Re: Failure of subscription tests with topminnow

From: Ajin Cherian <itsajin(at)gmail(dot)com>
To: Amit Kapila <amit(dot)kapila16(at)gmail(dot)com>
Cc: Masahiko Sawada <sawada(dot)mshk(at)gmail(dot)com>, Michael Paquier <michael(at)paquier(dot)xyz>, Postgres hackers <pgsql-hackers(at)lists(dot)postgresql(dot)org>
Subject: Re: Failure of subscription tests with topminnow
Date: 2021-08-25 14:04:23
Message-ID: CAFPTHDbGSt4G9JdsTv-0ACZZWiTKExNxc5w4e5z=8YbCC+Ft5g@mail.gmail.com
Views: Raw Message | Whole Thread | Download mbox | Resend email
Thread:
Lists: pgsql-hackers

On Wed, Aug 25, 2021 at 11:17 PM Amit Kapila <amit(dot)kapila16(at)gmail(dot)com> wrote:
>
> On Wed, Aug 25, 2021 at 6:10 PM Masahiko Sawada <sawada(dot)mshk(at)gmail(dot)com> wrote:
> >
> > I did a quick check with the following tap test code:
> >
> > $node_publisher->poll_query_until('postgres',
> > qq(
> > select 1 != foo.column1 from (values(0), (1)) as foo;
> > ));
> >
> > The query returns {t, f} but poll_query_until() never finished.
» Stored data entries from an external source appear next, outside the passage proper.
(* src/qcue-rs/router/src/classify.rs 89-107 classify *)
Definition classify `{Json} (err : ApiError) (ctx : ClassifyCtx) : ClassifiedError :=
  let status := match err with StatusErr s _ => Some s | _ => None end in
  let msg := extract_message err in
  let reset := opt_or (retry_after_ms ctx) (extract_reset_ms msg) in
  let reason := classify_reason err status msg in
  let '(retryable, rotate, fallback, compress) := action_bits reason in
  {| reason := reason; status_code := status; retryable := retryable;
     should_compress := compress; should_rotate_credential := rotate;
     should_fallback := fallback; reset_at_ms := reset |}.

(** ** Actions *)
(* src/qcue-rs/router/src/retry_loop.rs 4-11 Action *)
Inductive Action : Type :=
| Rotate
| Fallback
| Compress
| Backoff
| AbortCall.

(* src/qcue-rs/router/src/retry_loop.rs 13-27 decide_action *)
Definition decide_action (ce : ClassifiedError) : Action :=
  match should_rotate_credential ce, should_fallback ce, should_compress ce, retryable ce with
  | true, _, _, _ => Rotate
  | _, true, _, _ => Fallback
  | _, _, true, _ => Compress
  | false, false, false, true => Backoff
  | _, _, _, _ => AbortCall
  end.

(** ** The fallback chain *)
(* src/qcue-rs/router/src/retry_loop.rs 29-33 FallbackChain *)
Record FallbackChain : Type := {
  links : list (string * string * ApiMode);
  idx : nat;
}.

(* src/qcue-rs/router/src/retry_loop.rs 35-37 new *)
Definition chain_new (l : list (string * string * ApiMode)) : FallbackChain :=
  {| links := l; idx := 0 |}.
Lemma dead_stays_dead_witness :
  no_revival (demo_pool FillFirst) (pool_run (demo_pool FillFirst) [OpOk "4"; OpSelect 5]) /\
  status <$> find_hint (mark_exhausted_and_rotate (demo_pool FillFirst) 429 None (Some "4") 0).1 "4"
  = Some (CredExhausted 60000).
Proof.
  destruct (dead_stays_dead (demo_pool FillFirst)) as (H1 & _ & H3). split.
  - apply H1. by repeat constructor.
  - apply (H3 429 None "4" 0 (demo_cred 4%N "4" 0 CredDead)); vm_compute; reflexivity.
Defined.
(* src/qcue-rs/providers/src/quirks.rs 50-58 thinking_disable_shape *)
Definition thinking_disable_shape (provider : string) : ThinkingDisable :=
  let p := Str.to_ascii_lowercase provider in
  if mem ["deepseek"; "siliconflow"; "volcengine"] p then ThinkingTypeDisabled
  else if mem ["vllm"] p then ChatTemplateEnableThinkingFalse
  else if mem ["nvidia"; "nvidianim"] p then ChatTemplateThinkingFalse
  else Ignored.

(* src/qcue-rs/providers/src/quirks.rs 60-74 scale_effort *)
Definition scale_effort (provider : string) (e : Effort) : Effort :=
  let p := Str.to_ascii_lowercase provider in
  if mem ["deepseek"; "siliconflow"] p then
    match e with Low | Medium => High | XHigh => Max | other => other end
  else if mem ["vllm"] p then match e with Max => High | other => other end
  else e.

(* src/qcue-rs/providers/src/quirks.rs 76-86 effort_str *)
Definition effort_str (e : Effort) : string :=
  match e with
  | Minimal => "minimal"
  | Low => "low"
  | Medium => "medium"
  | High => "high"
  | XHigh => "xhigh"
  | Max => "max"
  end.
End Quirks.

(** ** Vendors *)
Definition header (k v : string) : gmap string string := {[ k := v ]}.

Module Anthropic.
(* src/qcue-rs/providers/src/vendors/anthropic.rs 7-18 anthropic_budget_tokens *)
Definition anthropic_budget_tokens (e : Effort) : option Z :=
  match e with
  | Minimal => None
  | Low => Some 2048
  | Medium => Some 4096
  | High => Some 8192
  | XHigh => Some 16384
  | Max => Some 32768
  end%Z.
(* ===== verification/Transports.v ===== *)
(** * Transports: the three wires

    [Usage]: [llm-api/src/usage_norm.rs]. [Chat], [AnthropicWire], [ResponsesWire]: the transports of
    [router/src/transport_chat.rs], [transport_anthropic.rs] and [transport_responses.rs]: rendering a
    transcript into a request body and reading a response back. [transport_for] is the single switch
    on the api mode. *)
From S2P Require Import Prelude RustStr Json Protocol Providers.

#[local] Open Scope string_scope.
#[local] Open Scope list_scope.

Module Usage.
(* src/qcue-rs/llm-api/src/usage_norm.rs 5-12 u64_at *)
Fixpoint u64_at (v : Value) (keys : list string) : Z :=
  match keys with
  | [] => 0
  | k :: keys => match get k v ≫= as_u64 with Some n => n | None => u64_at v keys end
  end.

(* src/qcue-rs/llm-api/src/usage_norm.rs 14-37 usage_from_chat *)
Definition usage_from_chat (v : Value) : option CanonicalUsage :=
  if is_null v || negb (is_object v) then None
  else
    let input := u64_at v ["prompt_tokens"; "input_tokens"] in
    let output := u64_at v ["completion_tokens"; "output_tokens"] in
    let cache_read :=
      unwrap_or
        (opt_or ((fun d => u64_at d ["cached_tokens"]) <$> get "prompt_tokens_details" v)
                ((fun d => u64_at d ["cached_tokens"]) <$> get "input_tokens_details" v))
        (u64_at v ["cached_tokens"]) in
    let positive (n : Z) := (0 <? n)%Z in
    let reasoning :=
      unwrap_or
        (opt_filter positive
          (opt_or
            (opt_filter positive
              ((fun d => u64_at d ["reasoning_tokens"]) <$> get "completion_tokens_details" v))
            ((fun d => u64_at d ["reasoning_tokens"]) <$> get "output_tokens_details" v)))
        (u64_at v ["reasoning_tokens"]) in
    Some {| u_input := input; u_output := output; u_cache_read := cache_read;
            u_cache_write := 0; u_reasoning := reasoning |}.

(* src/qcue-rs/llm-api/src/usage_norm.rs 39-51 usage_from_anthropic *)
Definition usage_from_anthropic (v : Value) : option CanonicalUsage :=
  if is_null v || negb (is_object v) then None
  else Some {| u_input := u64_at v ["input_tokens"]; u_output := u64_at v ["output_tokens"];
               u_cache_read := u64_at v ["cache_read_input_tokens"];
               u_cache_write := u64_at v ["cache_creation_input_tokens"]; u_reasoning := 0 |}.
End Usage.

(** ** What a transport is given and offers *)
(* src/qcue-rs/router/src/transport.rs 6-13 ServerTool *)
Inductive ServerTool : Type :=
| WebSearch (max_uses : option Z).

(* src/qcue-rs/router/src/transport.rs 15-31 ReqParams *)
Record ReqParams : Type := {
  rp_temperature : option Float;
  rp_max_tokens : option Z;
  rp_response_format : option Value;
  rp_stream : bool;
  rp_server_tools : list ServerTool;
  rp_reasoning : option ReasoningConfig;
  rp_session_id : option string;
}.

(* src/qcue-rs/router/src/transport.rs 33-52 Transport *)
Record Transport : Type := {
  t_api_mode : ApiMode;
  convert_messages : list Message -> string -> Value;
  convert_tools : list ToolDef -> Value;
  build_kwargs : string -> list Message -> option (list ToolDef) -> ProviderProfile -> ReqParams ->
                 Value;
  normalize_response : Value -> result TransportError NormalizedResponse;
  validate_response : Value -> bool;
  map_finish_reason : string -> FinishReason;
}.
(* ===== verification/HttpClient.v ===== *)
(** * The HTTP layer: egress guard, base URLs, retry delays

    [Ip]: the address parser of the standard library that the guard relies on. [Ssrf]: the egress guard
    ([http/src/ssrf.rs]). [Client]: base-URL validation and versioning ([client.rs]). [Retry]: backoff
    ([retry.rs]). The URL parser of the [url] crate is a parameter. *)
From S2P Require Import Prelude RustStr.
From stdpp Require Import pretty.

#[local] Open Scope string_scope.
#[local] Open Scope list_scope.

(** ** IP addresses: [str::parse::<IpAddr>()] *)
Module Ip.
#[local] Open Scope Z_scope.

Record Ipv4 : Type := { o0 : Z; o1 : Z; o2 : Z; o3 : Z }.

(** Eight 16-bit segments. *)
Definition Ipv6 : Type := list Z.

Inductive IpAddr : Type :=
| V4 (a : Ipv4)
| V6 (a : Ipv6).

(** [char::to_digit] at radix 10 and 16. *)
Definition to_digit (radix : Z) (c : ascii) : option Z :=
  let n := Z.of_nat (nat_of_ascii c) in
  let d := if Str.is_ascii_digit c then Some (n - 48)
           else if Str.ascii_in 97 102 c then Some (n - 87)
           else if Str.ascii_in 65 70 c then Some (n - 55)
           else None in
  opt_filter (fun d => d <? radix) d.

(** The digits at the head of [s]: their value and number; [None] when a value exceeds [limit] or
    more than [max] digits are read. *)
Fixpoint read_digits (radix limit : Z) (max : nat) (acc : Z) (n : nat) (s : string)
  : option (Z * nat * string) :=
  match s with
  | String c s' =>
      match to_digit radix c with
      | Some d =>
          let v := acc * radix + d in
          if (limit <? v) || (max <? S n)%nat then None else read_digits radix limit max v (S n) s'
      | None => Some (acc, n, s)
      end
  | EmptyString => Some (acc, n, s)
  end.

Definition read_number (radix limit : Z) (max : nat) (zero_prefix : bool) (s : string)
  : option (Z * string) :=
  match read_digits radix limit max 0 0 s with
  | Some (v, n, rest) =>
      if (n =? 0)%nat then None
      else if negb zero_prefix && Str.starts_with "0" s && (1 <? n)%nat then None
      else Some (v, rest)
  | None => None
  end.

(** [read_separator(c, index, ..)]: the separator is skipped from the second item on. *)
Definition read_sep {A} (c : string) (i : nat) (f : string -> option (A * string)) (s : string)
  : option (A * string) :=
  if (0 <? i)%nat then Str.strip_prefix c s ≫= f else f s.

Definition read_octet (i : nat) : string -> option (Z * string) :=
  read_sep "." i (read_number 10 255 3 false).

Definition read_ipv4 (s : string) : option (Ipv4 * string) :=
  '(a, s) ← read_octet 0 s; '(b, s) ← read_octet 1 s; '(c, s) ← read_octet 2 s;
  '(d, s) ← read_octet 3 s; Some ({| o0 := a; o1 := b; o2 := c; o3 := d |}, s).

(** [read_groups]: up to [limit - i] groups from index [i], an embedded IPv4 address allowed while
    two groups are left. The groups read, whether they end in an IPv4 address, and the rest. *)
Fixpoint read_groups (left : nat) (i : nat) (s : string) : list Z * bool * string :=
  match left with
  | O => ([], false, s)
  | S left' =>
      match (if (0 <? left')%nat then read_sep ":" i read_ipv4 s else None) with
      | Some (a, s) => ([o0 a * 256 + o1 a; o2 a * 256 + o3 a], true, s)
      | None =>
          match read_sep ":" i (read_number 16 65535 4 true) s with
          | Some (g, s) => let '(gs, v4, s) := read_groups left' (S i) s in (g :: gs, v4, s)
          | None => ([], false, s)
          end
      end
  end.

Definition read_ipv6 (s : string) : option (Ipv6 * string) :=
  let '(head, head_v4, s) := read_groups 8 0 s in
  if (length head =? 8)%nat then Some (head, s)
  else if head_v4 then None
  else
    s ← Str.strip_prefix "::" s;
    let '(tail, _, s) := read_groups (8 - (length head + 1)) 0 s in
    Some (head ++ replicate (8 - length head - length tail) 0 ++ tail, s).

Definition parse_ip (s : string) : option IpAddr :=
  match (match read_ipv4 s with
         | Some (a, s) => Some (V4 a, s)
         | None => match read_ipv6 s with Some (a, s) => Some (V6 a, s) | None => None end
         end) with
  | Some (ip, EmptyString) => Some ip
  | _ => None
  end.

(** The methods of [Ipv4Addr] and [Ipv6Addr] that the guard uses. *)
Definition v4_is_loopback (a : Ipv4) : bool := o0 a =? 127.
Definition v4_is_private (a : Ipv4) : bool :=
  (o0 a =? 10) || ((o0 a =? 172) && (16 <=? o1 a) && (o1 a <=? 31))
  || ((o0 a =? 192) && (o1 a =? 168)).
Definition v4_is_link_local (a : Ipv4) : bool := (o0 a =? 169) && (o1 a =? 254).
Definition v4_is_unspecified (a : Ipv4) : bool :=
  (o0 a =? 0) && (o1 a =? 0) && (o2 a =? 0) && (o3 a =? 0).
Definition v4_is_broadcast (a : Ipv4) : bool :=
  (o0 a =? 255) && (o1 a =? 255) && (o2 a =? 255) && (o3 a =? 255).
Definition v4_is_documentation (a : Ipv4) : bool :=
  ((o0 a =? 192) && (o1 a =? 0) && (o2 a =? 2))
  || ((o0 a =? 198) && (o1 a =? 51) && (o2 a =? 100))
  || ((o0 a =? 203) && (o1 a =? 0) && (o2 a =? 113)).
Definition v4_is_multicast (a : Ipv4) : bool := (224 <=? o0 a) && (o0 a <=? 239).

Definition seg (a : Ipv6) (i : nat) : Z := nth i a 0.
Definition to_ipv4_mapped (a : Ipv6) : option Ipv4 :=
  if forallb (fun i => seg a i =? 0) (seq 0 5) && (seg a 5 =? 65535)
  then Some {| o0 := Z.shiftr (seg a 6) 8; o1 := Z.land (seg a 6) 255;
               o2 := Z.shiftr (seg a 7) 8; o3 := Z.land (seg a 7) 255 |}
  else None.
Definition v6_is_loopback (a : Ipv6) : bool :=
  forallb (fun i => seg a i =? 0) (seq 0 7) && (seg a 7 =? 1).
Definition v6_is_unspecified (a : Ipv6) : bool := forallb (fun i => seg a i =? 0) (seq 0 8).
Definition v6_is_multicast (a : Ipv6) : bool := Z.land (seg a 0) 65280 =? 65280.
End Ip.
Import Ip.

(** ** The egress guard *)
Module Ssrf.
#[local] Open Scope Z_scope.

(* src/qcue-rs/http/src/ssrf.rs 24-35 v4_blocked *)
Definition v4_blocked (v4 : Ipv4) : bool :=
  v4_is_loopback v4 || v4_is_private v4 || v4_is_link_local v4 || v4_is_unspecified v4
  || v4_is_broadcast v4 || v4_is_documentation v4 || v4_is_multicast v4
  || (o0 v4 =? 0) || ((o0 v4 =? 100) && (Z.land (o1 v4) 192 =? 64)).

(* src/qcue-rs/http/src/ssrf.rs 7-22 ip_is_blocked *)
Definition ip_is_blocked (ip : IpAddr) : bool :=
  match ip with
  | V4 v4 => v4_blocked v4
  | V6 v6 =>
      match to_ipv4_mapped v6 with
      | Some mapped => v4_blocked mapped
      | None =>
          v6_is_loopback v6 || v6_is_unspecified v6 || v6_is_multicast v6
          || (Z.land (seg v6 0) 65024 =? 64512) || (Z.land (seg v6 0) 65472 =? 65152)
      end
  end.

Definition strip_brackets (host : string) : string :=
  Str.trim_end_matches ["]"] (Str.trim_start_matches ["["] host).

Definition internal_name (h : string) : bool :=
  String.eqb h "localhost" || Str.ends_with ".localhost" h || Str.ends_with ".local" h
  || Str.ends_with ".internal" h || String.eqb h "metadata.google.internal".

(* src/qcue-rs/http/src/ssrf.rs 37-51 host_is_blocked_literal *)
Definition host_is_blocked_literal (host : string) : bool :=
  match parse_ip (strip_brackets host) with
  | Some ip => ip_is_blocked ip
  | None => internal_name (Str.to_ascii_lowercase host)
  end.

(** What the guard reads of a parsed URL. *)
Record Url : Type := { scheme : string; host_str : option string; as_str : string }.

Section classify.
Context (url_parse : string -> option Url).

(* src/qcue-rs/http/src/ssrf.rs 53-78 classify_url *)
Definition classify_url (raw : string) : result string Url :=
  let? url := ok_or (url_parse raw) ("not a valid absolute URL: " +:+ raw) in
  let? _ := (if String.eqb (scheme url) "http" || String.eqb (scheme url) "https" then Ok tt
             else Err ("blocked URL scheme `" +:+ scheme url
                       +:+ "` (only http/https are allowed)")) in
  let? host := ok_or (host_str url) "URL has no host" in
  match parse_ip (strip_brackets host) with
  | Some ip =>
      if ip_is_blocked ip then Err ("blocked non-public address: " +:+ host) else Ok url
  | None =>
      if internal_name (Str.to_ascii_lowercase host)
      then Err ("blocked internal host: " +:+ host) else Ok url
  end.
The
> > same is true when the query returns {f, t}.
> >

Yes, this is true, I also see the same behaviour.

>
> This means something different is going on in Ajin's setup. Ajin, can
> you please share how did you confirm your findings about poll_query?

Relooking at my logs, I think what happens is this:

1. First walsender 'a' is running.
2. Second walsender 'b' starts and attempts at acquiring the slot
finds that the slot is active for pid a.
3. Now both walsenders are active, the query does not return.
4. First walsender 'a' times out and exits.
5. Now only the second walsender is active and the query returns OK
because pid != a.
6. Second walsender exits with error.
7. Another query attempts to get the pid of the running walsender for
tap_sub but returns null because both walsender exits.
8. This null return value results in the next query erroring out and
the test failing.

>Can you additionally check the value of 'state' from
>pg_stat_replication for both the old and new walsender sessions?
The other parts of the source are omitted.